Using the records below, repeat exactly the lines from the one holding "destruct (std_sort_Forall2 (larger" through the one holding "a key, in whatever", both ends included, and no others.

[Dataset extract Boundary: Start]

(* ===== verification/ClientServer.v ===== *)
(** * The load test against the service

    A client of [loadtest] and a worker of [pwned-server], each driven by the completion of its
    own operations, joined by a connection that carries the request and the response as they
    are: the client's requests are lookups of the service, and the responses are what the
    client's JSON reader accepts. *)

From S2P Require Import Prelude Decimal Stream Util Hash Phc Inspector Random Regex Uri Server LoadTest.
From stdpp Require Import options.

(** What the documentation of boost says of [read_json]: it reads an object of texts that need
    no escape and of numbers. *)
Definition json_number (t : list byte) : Prop :=
  exists n, 0 <= n /\ (t = to_string n \/ exists d, d <> [] /\ forallb digit d = true /\ t = to_string n ++ x2e :: d).
Definition json_value (t : list byte) : Prop :=
  json_number t \/ exists s, forallb json_plain s = true /\ t = quoted s.
Definition read_json_law (read_json : list byte -> bool) : Prop :=
  forall l, l <> [] -> Forall (fun e => forallb json_plain (fst e) = true /\ json_value (snd e)) l ->
    read_json (json_object l) = true.

(** The request the server gets. *)
Definition server_request (r : ClientRequest) : request := MkRequest get (bs "GET") (cr_target r).
(** C19: the merger merges all files it collects from [--input] and [--src] into the destination,
    in ascending order and without repetitions, and leaves every other file as it was: the
    intermediate files of its rounds are gone, too.  For this [--max-files-at-once] must be
    two or more ([Merger.merger_loop_one_diverges]), there must be input files (all of them
    readable, sorted and not empty, of less than 2^64 bytes in all), the destination must not be one of them, the names of
    the intermediate files must be new, outputs can be opened, and nobody presses a key. *)
Theorem merger_main_merges fs o rs :
  let names := filenames tree fs o in
  starts o -> 2 <= maxFilesAtOnce o ->
  (forall i j, tmp i = tmp j -> i = j) -> (forall j, tmp j ∉ names /\ tmp j <> dstFile o /\ fs !! tmp j = None) -> dstFile o ∉ names ->
  Forall2 (holds fs) names rs -> names <> [] -> PHC_size * Z.of_nat (length (concat rs)) < 2 ^ 64 ->
  exists out,
    merger_main (Q := Q) tree exists_ can_create answer tmp (length names) not_cancelled fs o =
      Ok (Merged (<[dstFile o := phc_file out]> fs)) /\
    StronglySorted hash_lt out /\
    forall v, v ∈ hval ∘ hash <$> out <-> v ∈ hval ∘ hash <$> concat rs.
Proof.
  intros names Ho Hmax Hinj Hfresh Hdst Hholds Hne Hsize. rewrite (merger_main_loop _ _ fs o rs Ho Hholds).
  destruct (std_sort_Forall2 (larger fs) (holds fs) names rs Hholds) as (rs' & Hrs' & Hholds').
  destruct (main_loop_ok (Q := Q) (maxFilesAtOnce o) (dstFile o) tmp (length names) 0 []
    (std_sort (larger fs) names) rs' fs) as (fs' & k & out & Hloop & Hout & Hother & Hsorted & _ & Hset); try done.
  - intros j _. rewrite std_sort_perm. apply Hfresh.
  - by rewrite std_sort_perm.
  - intros j. apply Hfresh.
  - intros Hnil. apply Hne, Permutation_nil. rewrite <- Hnil. apply std_sort_perm.
  - by rewrite Hrs'.
  - by rewrite std_sort_perm.
  - cbn [app length] in Hother, Hloop. exists out. split_and!; [|done|intros v; rewrite Hset; by rewrite Hrs'].
    fold names. rewrite Hloop. cbn [mbind outcome_bind]. do 2 f_equal. apply map_eq. intros p. rewrite remove_files_lookup.
    destruct (decide (p = dstFile o)) as [->|Hp].
    + rewrite lookup_insert_eq, decide_False; [done|]. intros (j & Hj & _)%list_elem_of_fmap. by destruct (Hfresh j) as (_ & ? & _).
    + rewrite lookup_insert_ne by done. case_decide as Hin; [|by apply Hother].
      apply list_elem_of_fmap in Hin as (j & -> & _). by destruct (Hfresh j) as (_ & _ & ->).
Qed.
(* ===== verification/MergerEnds.v ===== *)
(** * pwned-merger-cli: without keys the program ends

    [MergerProgram] says what the merger has done if it ends; here it ends, when nobody presses
    a key, in whatever order the threads take their steps. *)

From S2P Require Import Prelude Stream Util Hash Phc Inspector PriorityQueue Merge Merger Queue QueueCancel Converter Tools MergerProgram.
From stdpp Require Import options.

(** ** Lemmas: one round *)

(** A queue filled with one operation, and nobody cancelled. *)
Lemma working_filled `{PQ : PriorityQueue OpPtr opGreaterPriority Q} n op (s : State Q) : in_u32 n -> Filled n op s ->
  keyThread s = CIdle -> mtx s = None -> _isCancelled s = false -> map_Forall (fun _ o => op_isCancelled o = false) (heap s) ->
  Working n [op] (execute s) /\ weight (execute s) = 21%nat.
Proof.
  intros Hn Hf Hk Hm Hc Hh. destruct (execute_filled n Hn op s Hf) as (Hi & _). destruct Hf as [_ _ Hmain Hth _ Hu Hl]. split.
  - split; [done|done|]. cbn. rewrite Hmain. split; cbn; rewrite ?Hth, ?Hl; try done.
    + by intros t ?%elem_of_nil.
    + by rewrite app_nil_r.
    + constructor.
    + by intros x y ?%elem_of_nil.
  - unfold weight, threads_weight. cbn. by rewrite Hmain, Hth, Hu.
Qed.

Section task.
Context {QM : Type} `{PM : PriorityQueue MergerInput SmallestHashFirst QM}.
#[local] Set Default Proof Using "Type*".

(** Steps a merge has left, at most. *)
Definition task_left (fs : files) (t : MergeTask QM) (k : nat) : Prop :=
  match k_pc t with
  | MEntry => (op_fuel (entry_of fs <$> k_slice t) + 3 <= k)%nat
  | MLoop current => exists f i s', (f + 2 <= k)%nat /\
      merge_loop f false None (fun _ => false) (updateAfterEntries t) i current (k_state t) = Ok s'
  | MClose => (1 <= k)%nat
  | MDone => True
  end.

(** A merge of files with at least one record goes on to its end. *)
Lemma task_live (P : Prop) c fs1 t fs k : task_ok P fs1 t fs -> task_left fs t k -> bar_hi (k_bar t) <> 0 ->
  k_target t ∉ k_slice t -> merge_done t = false ->
  exists t' fs' k', merge_step c t fs = Some (Ok (t', fs')) /\ task_left fs' t' k' /\ (k' < k)%nat.
Proof.
  intros [Hst Ht] Hk Hb Hni Hd. unfold merge_done in Hd. unfold merge_step, task_left in *.
  assert (forall z, progress (bar_callback (k_bar t)) z = Ok tt) as Hprog by (intros z; by apply bar_progress).
  destruct (k_pc t) as [|current| |] eqn:Hpc; [..|done].
  - destruct Ht as [-> Hinit]. destruct c; [exists (k_goto MDone t), fs1, 0%nat; split; [done|]; split; [done|lia]|].
    destruct (pq_top (ms_pq (k_state t))) as [top|] eqn:Htop; [|exists (k_goto MDone t), fs1, 0%nat; split; [done|]; split; [done|lia]].
    rewrite bool_decide_false by done. cbn [negb defined_if]. eexists _, _, (k - 1)%nat. split; [reflexivity|]. split; [|lia].
    destruct (stored_entries fs1 (k_slice t) Hst) as (inputs & He & _ & Hf). rewrite He in Hk, Hinit.
    assert (inputs <> []) as Hne by (intros ->; by apply (merge_init_top _ _ _ _ Hinit Htop)).
    destruct (merge_loop_sorted (Q := QM) (op_fuel (src_of <$> inputs)) false 1 inputs (updateAfterEntries t)
      (plain_fuel inputs) Hne Hf) as (top' & s' & out & Htop' & _ & Hrun & _).
    rewrite Hinit in Htop', Hrun. cbn [fst] in *. rewrite Htop in Htop'. injection Htop' as <-.
    exists (op_fuel (src_of <$> inputs)), 1%nat, s'. split; [lia|exact Hrun].
  - destruct Hk as (f & i & s' & Hf & Hrun). destruct c.
    { exists (k_goto MClose t), fs, 1%nat. split; [done|]. cbn. lia. }
    destruct f as [|f]; [done|]. rewrite merge_loop_unfold in Hrun.
    assert (forall r, merge_body None (updateAfterEntries t) current (k_state t) = Ok r ->
      merge_body (bar_callback (k_bar t)) (updateAfterEntries t) current (k_state t) = Ok r) as Hloud.
    { intros r. unfold merge_body. destruct (merge_next false (k_state t)) as [p s1]. destruct (negb _); [|done].
      rewrite Hprog. by destruct (_ =? 0). }
    apply bind_Ok in Hrun as ([s1 o] & Hbody & Hrun). rewrite (Hloud _ Hbody).
    eexists _, _, (k - 1)%nat. split; [reflexivity|]. split; [|lia]. destruct o as [p|]; cbn; [|lia].
    exists f, (S i), s'. split; [lia|exact Hrun].
  - rewrite Hprog. eexists _, _, 0%nat. split; [reflexivity|]. split; [done|lia].
Qed.
End task.
(** Merging these files gives a file for lookups with these counts. *)
Lemma merged_file ps rs out v : Forall good_input (zip ps rs) -> length ps = length rs ->
  Z.of_nat (length (concat rs)) < 2 ^ 30 -> merged (zip ps rs) out ->
  lookup_file out /\
  (3 * count_of (concat rs) v < 2 ^ 32 ->
    count_of (concat rs) v <= count_of out v <= 3 * count_of (concat rs) v /\
    (v ∉ hval ∘ hash <$> omap last rs -> Exists (fun p => hval (hash p) < v) (concat rs) ->
      count_of out v = count_of (concat rs) v)).
Proof.
  intros Hgood Hlen Hb Hm. split.
  - pose proof Hm as (Hs & Hwf & Hset & _). split; [done|done|].
    assert (length out <= length (concat rs))%nat.
    { apply distinct_length; [done|]. intros w Hw. apply Hset in Hw. by rewrite zip_all_records in Hw. }
    unfold PHC_size. lia.
  - intros H3. rewrite <- (zip_all_records ps rs Hlen) in H3. destruct (merged_counts _ out v Hgood Hm H3) as [H1 H2].
    rewrite zip_all_records, last_records_zip in * by done. done.
Qed.

Lemma count_positive recs v : 0 < count_of recs v -> exists p, p ∈ recs /\ hval (hash p) = v.
Proof.
  intros Hc. destruct (decide (Exists (fun p => hval (hash p) = v) recs)) as [He|Hne].
  - apply Exists_exists in He as (p & Hp & Hv). by exists p.
  - rewrite count_of_absent in Hc; [lia|]. apply Forall_forall. intros p Hp Hv. apply Hne, Exists_exists. by exists p.
Qed.

(** ** Properties *)

Section properties.
Context (path_append : list byte -> list byte -> list byte) (path_stem : list byte -> list byte).
Context (MD5 : list byte -> list byte) (fuel : nat) (append_ok : append_law path_append).
Context {Q : Type} `{PQ : PriorityQueue OpPtr opGreaterPriority Q}.
Context {QM : Type} `{PM : PriorityQueue MergerInput SmallestHashFirst QM}.
Context (n : Z) (n_u32 : in_u32 n) (n_pos : 0 < n) (tree : list byte -> list (list byte * bool)) (o : ConverterOptions).
Context (content : list byte -> file_entry) (files : gmap (list byte) (list byte)).
Context (ds : list ConvertOperationPrivate) (ds_main : converter_main tree o = Some ds).
Context (ds_ok : forall d, d ∈ ds -> 0 < maxMem d < 2 ^ 38 /\ freadable (content (srcFilePath d)) = true /\
  Z.of_nat (length (lines (text content d))) < 2 ^ 31 /\ (length (lines (text content d)) < fuel)%nat).
Context (short : Z.of_nat (all_lines content ds) < 2 ^ 30).
Context (stems_differ : NoDup ((fun d => path_stem (srcFilePath d)) <$> ds)).
Context (stems_plain : forall d, d ∈ ds -> "/"%byte ∉ path_stem (srcFilePath d)).
Context (names_free : forall d k, d ∈ ds -> 1 <= k < 2 ^ 31 -> files !! out_name path_append path_stem d k = None).
(** The merger's surroundings, and the service's. *)
Context (exists_ can_create : list byte -> bool) (answer : byte) (tmp : nat -> list byte).
Context (tmp_inj : forall i j, tmp i = tmp j -> i = j).
Context (split : list byte -> byte -> list (list byte)) (split_ok : split_law split).
Context (write_json : list (list byte * list byte) -> list byte) (write_json_ok : write_json_law write_json).
Context (replace_all : list byte -> list byte -> list byte -> list byte) (replace_ok : replace_law replace_all).
Context (base : list byte) (Hbase : plain base).
#[local] Set Default Proof Using "All".

(** The request for a hash. *)
Definition lookup_request (h : Hash) : request :=
  MkRequest get (bs "GET") (base ++ bs "/lookup" ++ bs "?hash=" ++ toString false h).
(** The answer that it was found so many times. *)
Definition found (h : Hash) (times : Z) (duration : list byte) : response :=
  makeResponse (json_object [(bs "hash", quoted (toString false h)); (bs "found", to_string times);
    (bs "lookup-time-ms", duration)]).

(** A service over a file for lookups answers with its counts. *)
Lemma served recs h now lwt line duration : lookup_file recs -> Hash_wf h ->
  (exists p, p ∈ recs /\ hval h <= hval (hash p)) ->
  exists i w, PasswordInspector (Some (FileEntry (phc_file recs) true)) = Some i /\
    Server.run split write_json replace_all [EAccepted true now; ERead (Some (lookup_request h)) [] (Some line) duration]
      (Server.start now (HttpWorker base i true lwt)) = Some (Ok w) /\
    mResponse w = Some (found h (count_of recs (hval h)) duration).
Proof.
  intros Hf Hh Hdom. destruct (open_opened recs Hf) as (i & Ho & Hi).
  set (target := base ++ bs "/lookup" ++ bs "?hash=" ++ toString false h).
  assert (plain (base ++ bs "/lookup")) as Hpath by (apply Forall_app; split; [done|by repeat constructor]).
  assert (parseTarget split target URI_default = parseTarget split ((base ++ bs "/lookup") ++ x3f :: param (bs "hash", toString false h)) URI_default) as Ht
    by (unfold target; by rewrite <- app_assoc).
  rewrite (parseTarget_one split split_ok) in Ht; [|done|by repeat constructor|by apply toString_plain].
  destruct (lookup_round split split_ok write_json write_json_ok replace_all replace_ok base recs
    (toString false h) target now line duration (Server.start now (HttpWorker base i true lwt))) as (w & Hrun & Hres & _).
  - split; [done..|]. split; [done|exact Hi].
  - done.
  - by rewrite Ht.
  - rewrite Ht. apply lookup_insert_eq.
  - rewrite fromHex_of_toString by done. destruct Hdom as (p & Hp & Hle). by exists p.
  - exists i, w. split; [done|]. split; [exact Hrun|]. rewrite Hres, fromHex_of_toString by done. done.
Qed.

[Dataset extract Boundary: End]

== Response to this exercise ==
  destruct (std_sort_Forall2 (larger fs) (holds fs) names rs Hholds) as (rs' & Hrs' & Hholds').
  destruct (main_loop_ok (Q := Q) (maxFilesAtOnce o) (dstFile o) tmp (length names) 0 []
    (std_sort (larger fs) names) rs' fs) as (fs' & k & out & Hloop & Hout & Hother & Hsorted & _ & Hset); try done.
  - intros j _. rewrite std_sort_perm. apply Hfresh.
  - by rewrite std_sort_perm.
  - intros j. apply Hfresh.
  - intros Hnil. apply Hne, Permutation_nil. rewrite <- Hnil. apply std_sort_perm.
  - by rewrite Hrs'.
  - by rewrite std_sort_perm.
  - cbn [app length] in Hother, Hloop. exists out. split_and!; [|done|intros v; rewrite Hset; by rewrite Hrs'].
    fold names. rewrite Hloop. cbn [mbind outcome_bind]. do 2 f_equal. apply map_eq. intros p. rewrite remove_files_lookup.
    destruct (decide (p = dstFile o)) as [->|Hp].
    + rewrite lookup_insert_eq, decide_False; [done|]. intros (j & Hj & _)%list_elem_of_fmap. by destruct (Hfresh j) as (_ & ? & _).
    + rewrite lookup_insert_ne by done. case_decide as Hin; [|by apply Hother].
      apply list_elem_of_fmap in Hin as (j & -> & _). by destruct (Hfresh j) as (_ & _ & ->).
Qed.
(* ===== verification/MergerEnds.v ===== *)
(** * pwned-merger-cli: without keys the program ends

    [MergerProgram] says what the merger has done if it ends; here it ends, when nobody presses
    a key, in whatever order the threads take their steps. *)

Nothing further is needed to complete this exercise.